One surprising conclusion of several studies is the fact that many varieties of dogs have been involved in a fatal human attack for one reason or another. Topping the list of deaths by dog in a twenty year period is the Pit Bull and Pit Bull mix at 66 human deaths. The Rottweiler and Rottweiler mix was responsible for 39 human deaths. The German Shepherd dog and mix were responsible for 17 human deaths. The Husky type dog was responsible for 15 human deaths as was the Malamute responsible for 12 human deaths. The Chow Chow was responsible for 8 deaths while the Doberman was responsible for 9 human deaths. The Saint Bernard was responsible for 7 human deaths and the Great Dane was also responsible for 7 deaths. The Akita killed 4 people, the Bulldog 2, the Mastiff 2, the Boxer 2 and believe it or not the Labrador Retriever was responsible for 1 death while Lab mixes were responsible for 4 deaths. The following dogs were responsible for killing one human each during these twenty years: The Bullmastiff, Cheasapeake Bay Retriever, West Highland Terrier, Japanese Hunting Dog, Newfoundland, Coonhound, Sheepdog, Rhodesian Ridgeback and cocker Spaniel.

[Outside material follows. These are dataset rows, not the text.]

(* ===== verification/Handshake.v ===== *)
(** * Agent authentication ([internal/ws/handshake.go], [internal/crypto/crypto.go],
    [internal/handler/agent.go], the message loop of [internal/ws/conn.go])

    A websocket is opened with the node's token or, for a node with a registered
    key, with its id alone; the agent then registers its key ([key.init]) or
    proves that it holds the registered one ([key.auth]).  The primitives of the
    cryptography libraries are parameters. *)
From S2P Require Import Prelude GoLib Json Model Lock Cache Effects World Store Rely Handler Wp Scenario Heartbeat Reconcile Hub.
From stdpp Require Import sorting options.
Local Open Scope Z_scope.
Local Open Scope go_scope.

(** What the code uses of [crypto/ecdh], [crypto/hmac], [hkdf] and
    [chacha20poly1305]. *)
Class Crypto : Type := {
  PublicKey : Type;
  PrivateKey : Type;
  NewPublicKey : list ascii → result PublicKey;
  PublicKey_Bytes : PublicKey → list ascii;
  Private_Public : PrivateKey → PublicKey;
  GenerateKey : list ascii → result PrivateKey;
  ECDH : PrivateKey → PublicKey → result (list ascii);
  hmac_sha256 : list ascii → list ascii → list ascii;
  hkdf_sha256 : list ascii → list ascii → list ascii → result (list ascii);
  AEAD_Open : list ascii → list ascii → list ascii → result (list ascii)
}.

(** Decoding hexadecimal digits of either case ([encoding/hex]). *)
Definition hex_digit (c : ascii) : option Z :=
  let v := byte_val c in
  if (48 <=? v) && (v <=? 57) then Some (v - 48)
  else if (97 <=? v) && (v <=? 102) then Some (v - 87)
  else if (65 <=? v) && (v <=? 70) then Some (v - 55) else None.
Fixpoint DecodeHex (l : list ascii) : result (list ascii) :=
  match l with
  | [] => Ok []
  | [_] => Err "encoding/hex: odd length hex string"
  | a :: b :: l =>
      match hex_digit a, hex_digit b with
      | Some x, Some y => rest <-? DecodeHex l ;; Ok (ascii_of_N (Z.to_N (x * 16 + y)) :: rest)
      | _, _ => Err "encoding/hex: invalid byte"
      end
  end.

Section crypto.
Context `{Crypto}.
Section handlers.
Set Default Proof Using "Type*".
Context {JW : Jwt} {DG : Digest} {BC : Bcrypt} {GP : OpenPGP} (env : AuthEnv) (al : issue → Prop) (h : string).
Abbreviation holds := (under (ok h) (moves al h)).

Lemma un_anow : holds (λ _, True) anow.
Proof. apply un_gets. Qed.
Lemma un_sub_timeout ctx d : holds (λ _, True) (sub_timeout ctx d).
Proof. unfold sub_timeout, anow. si_walk. Qed.
Lemma un_checkIPRate ip limit : holds (λ _, True) (checkIPRate ip limit).
Proof. apply un_lifted, passes_exec. unfold checkIPRate_, now_. pass_walk. Qed.
Lemma un_recently key d : holds (λ _, True) (recently key d).
Proof. unfold recently, anow. si_walk. Qed.
Lemma un_stamp key : holds (λ _, True) (stamp key).
Proof. unfold stamp, anow. si_walk. Qed.
Lemma un_login_disabled : holds (λ _, True) (login_disabled env).
Proof. unfold login_disabled. si_walk. Qed.
Lemma un_audit ctx a o d : holds (λ _, True) (audit ctx a o d).
Proof. unfold audit. si_walk. Qed.
Lemma un_ExtractClaims cfg r : holds (λ _, True) (ExtractClaims cfg r).
Proof. unfold ExtractClaims, anow. si_walk. Qed.
Lemma un_sign cfg a b c d e f g i j : holds (λ _, True) (sign cfg a b c d e f g i j).
Proof. unfold sign, anow, NewString. si_walk. Qed.
#[local] Hint Resolve un_anow un_sub_timeout un_checkIPRate un_recently un_stamp un_login_disabled un_audit un_ExtractClaims
  un_sign : signin.
Lemma un_SignUser cfg a b c d e : holds (λ _, True) (SignUserSessionJWT cfg a b c d e).
Proof. apply un_sign. Qed.
Lemma un_SignAdmin cfg a b c d : holds (λ _, True) (SignAdminSessionJWT cfg a b c d).
Proof. apply un_sign. Qed.
Lemma un_SignImp cfg a b c d e : holds (λ _, True) (SignImpersonationJWT cfg a b c d e).
Proof. apply un_sign. Qed.
#[local] Hint Resolve un_SignUser un_SignAdmin un_SignImp : signin.
Lemma un_createUserSession ctx r asn email lm : holds (λ _, True) (createUserSession env ctx r asn email lm).
Proof. unfold createUserSession. si_walk. Qed.
Lemma un_createAdminSession ctx r a email : holds (λ _, True) (createAdminSession env ctx r a email).
Proof. unfold createAdminSession. si_walk. Qed.
Lemma un_createImpersonation ctx r asn email a p b : holds (λ _, True) (createImpersonationSession env ctx r asn email a p b).
Proof. unfold createImpersonationSession. si_walk. Qed.
#[local] Hint Resolve un_createUserSession un_createAdminSession un_createImpersonation : signin.
Lemma un_VerifyCode r b : holds (λ _, True) (VerifyCode env r b).
Proof. unfold VerifyCode, invalid_code, fail, GetLatestValidLoginCode. si_walk. Qed.
Lemma un_RequestCode r b :
  (∀ asn t, b = Some (asn, t) → al (NewCode asn)) → holds (λ _, True) (RequestCode env r b).
Proof.
  intros Hb. unfold RequestCode, fail, done, generateCode. destruct b as [[asn t]|]; [|si_walk].
  specialize (Hb asn t eq_refl). pose proof un_CreateLoginCode. si_walk; auto with nocore.
Qed.
Lemma un_AdminLogin r b : holds (λ _, True) (AdminLogin env r b).
Proof. unfold AdminLogin, fail, Admin_GetByEmail. si_walk. Qed.
Lemma un_AdminLoginAs r b me : holds (λ _, True) (AdminLoginAs env r b me).
Proof. unfold AdminLoginAs, fail. si_walk. Qed.
Lemma un_RequestGPG r b :
  (∀ asn t, b = Some (asn, t) → al (NewChallenge asn)) → holds (λ _, True) (RequestGPGChallenge env r b).
Proof.
  intros Hb. unfold RequestGPGChallenge, fail, done. destruct b as [[asn t]|]; [|si_walk].
  specialize (Hb asn t eq_refl). pose proof un_CreateGPGChallenge. si_walk; auto with nocore.
Qed.
Lemma un_VerifyGPG r b : holds (λ _, True) (VerifyGPGSignature env r b).
Proof. unfold VerifyGPGSignature, fail, GetGPGChallenge. si_walk. Qed.
Lemma un_reused ctx r hash : holds (λ _, True) (refresh_reused ctx r hash).
Proof. unfold refresh_reused, GetAuthSessionByPreviousRefreshHash. si_walk. Qed.
Lemma un_refreshed a : holds (λ _, True) (refreshed_token env a).
Proof. unfold refreshed_token. si_walk. Qed.
#[local] Hint Resolve un_reused un_refreshed : signin.
Lemma un_Refresh r : holds (λ _, True) (Refresh env r).
Proof. unfold Refresh, fail, GetAuthSessionByRefreshHash, GetAuthSession. si_walk. Qed.
Lemma un_GetAuthSession ctx id : holds (λ _, True) (GetAuthSession ctx id).
Proof. apply un_aquery. Qed.
Lemma un_ListUser ctx a : holds (λ _, True) (ListUserAuthSessions ctx a).
Proof. apply un_aquery. Qed.
Lemma un_ListAdmin ctx a : holds (λ _, True) (ListAdminAuthSessions ctx a).
Proof. apply un_aquery. Qed.
Lemma un_UserCodeHash ctx a : holds (λ _, True) (GetAuthDeviceGrantByUserCodeHash ctx a).
Proof. apply un_aquery. Qed.
#[local] Hint Resolve un_GetAuthSession un_ListUser un_ListAdmin un_UserCodeHash : signin.
Lemma un_Logout r me : holds (λ _, True) (Logout r me).
Proof. unfold Logout. si_walk. Qed.
Lemma un_own r me next : holds (λ _, True) next → holds (λ _, True) (own_session env r me next).
Proof. intros Hn. unfold own_session, session_required, fail. si_walk. Qed.
Lemma un_ListUserDevices r me : holds (λ _, True) (ListUserDevices env r me).
Proof. apply un_own. unfold list_failed, fail. si_walk. Qed.
Lemma un_RevokeUserDevice r id me : holds (λ _, True) (RevokeUserDevice env r id me).
Proof. apply un_own. unfold not_found, fail. si_walk. Qed.
Lemma un_RevokeOthers r me : holds (λ _, True) (RevokeOtherUserDevices env r me).
Proof. apply un_own. unfold list_failed, fail. si_walk. Qed.
Lemma un_ListAdminDevices r me : holds (λ _, True) (ListAdminDevices r me).
Proof. unfold ListAdminDevices, session_required, list_failed, fail. si_walk. Qed.
Lemma un_RevokeAdminDevice r id me : holds (λ _, True) (RevokeAdminDevice r id me).
Proof. unfold RevokeAdminDevice, session_required, not_found, fail. si_walk. Qed.
Lemma passes_deviceCode : passes (generateDeviceCode env).
Proof. unfold generateDeviceCode. pass_walk. Qed.
Lemma passes_userCode : passes (generateDeviceUserCode env).
Proof. unfold generateDeviceUserCode. pass_walk. Qed.
#[local] Hint Resolve passes_deviceCode passes_userCode : pass.
Lemma un_DeviceCode r b : holds (λ _, True) (DeviceCode env r b).
Proof. unfold DeviceCode, fail, done. si_walk. Qed.
Lemma un_deviceClaims r : holds (λ _, True) (deviceAuthorizeClaims env r).
Proof. unfold deviceAuthorizeClaims. si_walk. Qed.
Lemma un_with_grant ctx c n next : (∀ g, holds (λ _, True) (next g)) → holds (λ _, True) (with_grant env ctx c n next).
Proof. intros Hn. unfold with_grant, request_not_found, fail. si_walk. Qed.
#[local] Hint Resolve un_deviceClaims : signin.
Lemma un_DeviceRequest r c : holds (λ _, True) (DeviceRequest env r c).
Proof. unfold DeviceRequest, fail, done. si_walk. apply un_with_grant. intros g. exact I. Qed.
Lemma un_DeviceAuthorize r b me : holds (λ _, True) (DeviceAuthorize env r b me).
Proof. unfold DeviceAuthorize, fail, done. si_walk. apply un_with_grant. intros g. si_walk. Qed.
Lemma un_deviceUser ctx r g : holds (λ _, True) (createDeviceUserSession env ctx r g).
Proof. unfold createDeviceUserSession. si_walk. Qed.
Lemma un_deviceAdmin ctx r g : holds (λ _, True) (createDeviceAdminSession env ctx r g).
Proof. unfold createDeviceAdminSession. si_walk. Qed.
#[local] Hint Resolve un_deviceUser un_deviceAdmin : signin.
Lemma un_DeviceToken r b : holds (λ _, True) (DeviceToken env r b).
Proof. unfold DeviceToken, expired_token, fail. si_walk. Qed.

The conclusion that I make from this study is that almost any dog of size can be dangerous, particularly to children. Dogs must be properly trained, supervised, and care must be taken when choosing a breed with the propensity to be aggressive. Most important, keep young children away from male, sexually intact, chained dogs."_


PS- the gov. report of this study can be found here, from the CDC CDC Report

It seems the only death mentioned during these years from a smaller dog -was a cocker spaniel. I could be wrong though- I skimmed over it.


----------



## roxybaby22 (Feb 25, 2009)

QUOTE (shanghaimomma @ Oct 27 2009, 12:37 AM) index.php?act=findpost&pid=844078


> The following dogs were responsible for killing one human each during these twenty years: The Bullmastiff, Cheasapeake Bay Retriever, *West Highland Terrier*, Japanese Hunting Dog, Newfoundland, Coonhound, Sheepdog, Rhodesian Ridgeback and cocker Spaniel.
> 
> It seems the only death mentioned during these years from a smaller dog -was a cocker spaniel. I could be wrong though- I skimmed over it.[/B]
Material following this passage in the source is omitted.